Internet search patterns have emerged as a novel data source for monitoring infectious disease trends. We propose that these data can also be used more broadly to study the impact of health policies across different regions in a more efficient and timely manner.
As a test use case, we studied the relationships between abortion-related search volume, local abortion rates, and local abortion policies available for study.
Our initial integrative analysis found that, both in the US and internationally, the volume of Internet searches for abortion is inversely proportional to local abortion rates and directly proportional to local restrictions on abortion.
These findings are consistent with published evidence that local restrictions on abortion lead individuals to seek abortion services outside of their area. Further validation of these methods has the potential to produce a timely, complementary data source for studying the effects of health policies.
Traditional health surveillance techniques are limited in their abilities to measure the impact of health policies in a timely and geographically comprehensive fashion. Emerging surveillance approaches that track patterns of online searches have the potential to provide timely global population health monitoring across a range of health indicators . These search data are currently being used to detect and monitor emerging infectious diseases, including influenza [2-5]. We propose that these data can also be used more broadly to study the impact of public health policies at fine geographic scales and with fewer delays in data collection.
As an example of the potential value of search query data, we focus on the relationship between local abortion policies and local abortion rates, both in the US and internationally. Abortion policies and their effects have been widely researched, and their impact continues to be intensely debated around the world. Major issues include differences in ethical and cultural approaches towards abortion and concerns about patient safety [6-10]. The potential to measure the relationships between local policy decisions and local abortion rates in a more efficient manner could have significant implications for public health planning, monitoring and intervention.
We propose that Internet search patterns could provide a complementary information source for understanding the impact of abortion policies in a specific region. When analyzed in conjunction with information on the region's abortion policies, these data could be used to study the relationships between abortion policies and rates.

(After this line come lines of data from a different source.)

(** * koishi-plugin-permissions: a shallow embedding of [src/index.ts]

    The plugin grants and revokes permission names on users, channels and
    permission groups.  It is glue over services of the koishi host: the
    database, the permission registry and the session.  The plugin's own
    functions ([parsePlatform], [listPermission], [modifyPermission],
    [deleteGroup], [#updateGroup] and the two command actions) are embedded
    line by line in a state monad; the host services they call are modelled
    in [Module Host] as operations on an explicit state that also records
    every call to the database and to the registry, in order.  The
    database is kept as tables of rows.  The permission registry is left
    open: the state records what the plugin asks of it, and what
    [ctx.permissions.list()] answers is an arbitrary function of those
    requests.  Calls to the host return: what can throw is the plugin's
    own code, where it calls a value that is not a function. *)

From Stdlib Require Import ZArith.
From stdpp Require Import base option list gmap strings.

Local Open Scope Z_scope.
Local Open Scope nat_scope.

(** ** JavaScript strings *)

Module JsString.

(** [s.startsWith(p)] *)
Definition startsWith (s p : string) : bool := String.prefix p s.

(** [s.indexOf(p)]: the first position of [p] in [s], or -1. *)
Definition indexOf (s p : string) : Z :=
  match String.index 0 p s with
  | Some n => Z.of_nat n
  | None => (-1)%Z
  end.

(** [s.lastIndexOf(p)]: the last position of [p] in [s], or -1. *)
Fixpoint lastIndexOf_from (s p : string) : option nat :=
  match s with
  | EmptyString => if String.prefix p s then Some 0 else None
  | String _ s' =>
      match lastIndexOf_from s' p with
      | Some n => Some (S n)
      | None => if String.prefix p s then Some 0 else None
      end
  end.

In this brief report, we describe an initial proof-of-concept evaluation of these methods.
For our initial analysis, we examined four types of abortion data in each of the 50 US states: 1. Abortion rates - percentage of all pregnancies that end in abortions, excluding fetal deaths and miscarriages; 2. Abortion policies, such as mandatory waiting periods and parental consent; 3. Abortion availability - percentage of counties with providers; and 4. Legal context, including current and past legislation. We compared these data to abortion search volume by state, defined as relative Internet search volume for the term "abortion", normalized by total Internet search volume for that state. We also compared abortion search volume and abortion rates and restrictions across 37 different countries, using 19 search terms to cover the term "abortion" across the major languages used in these countries. All search statistics examined were anonymous summary statistics and were further aggregated over an entire state or country over an entire year in order to address potential privacy concerns surrounding the analysis of Internet search data.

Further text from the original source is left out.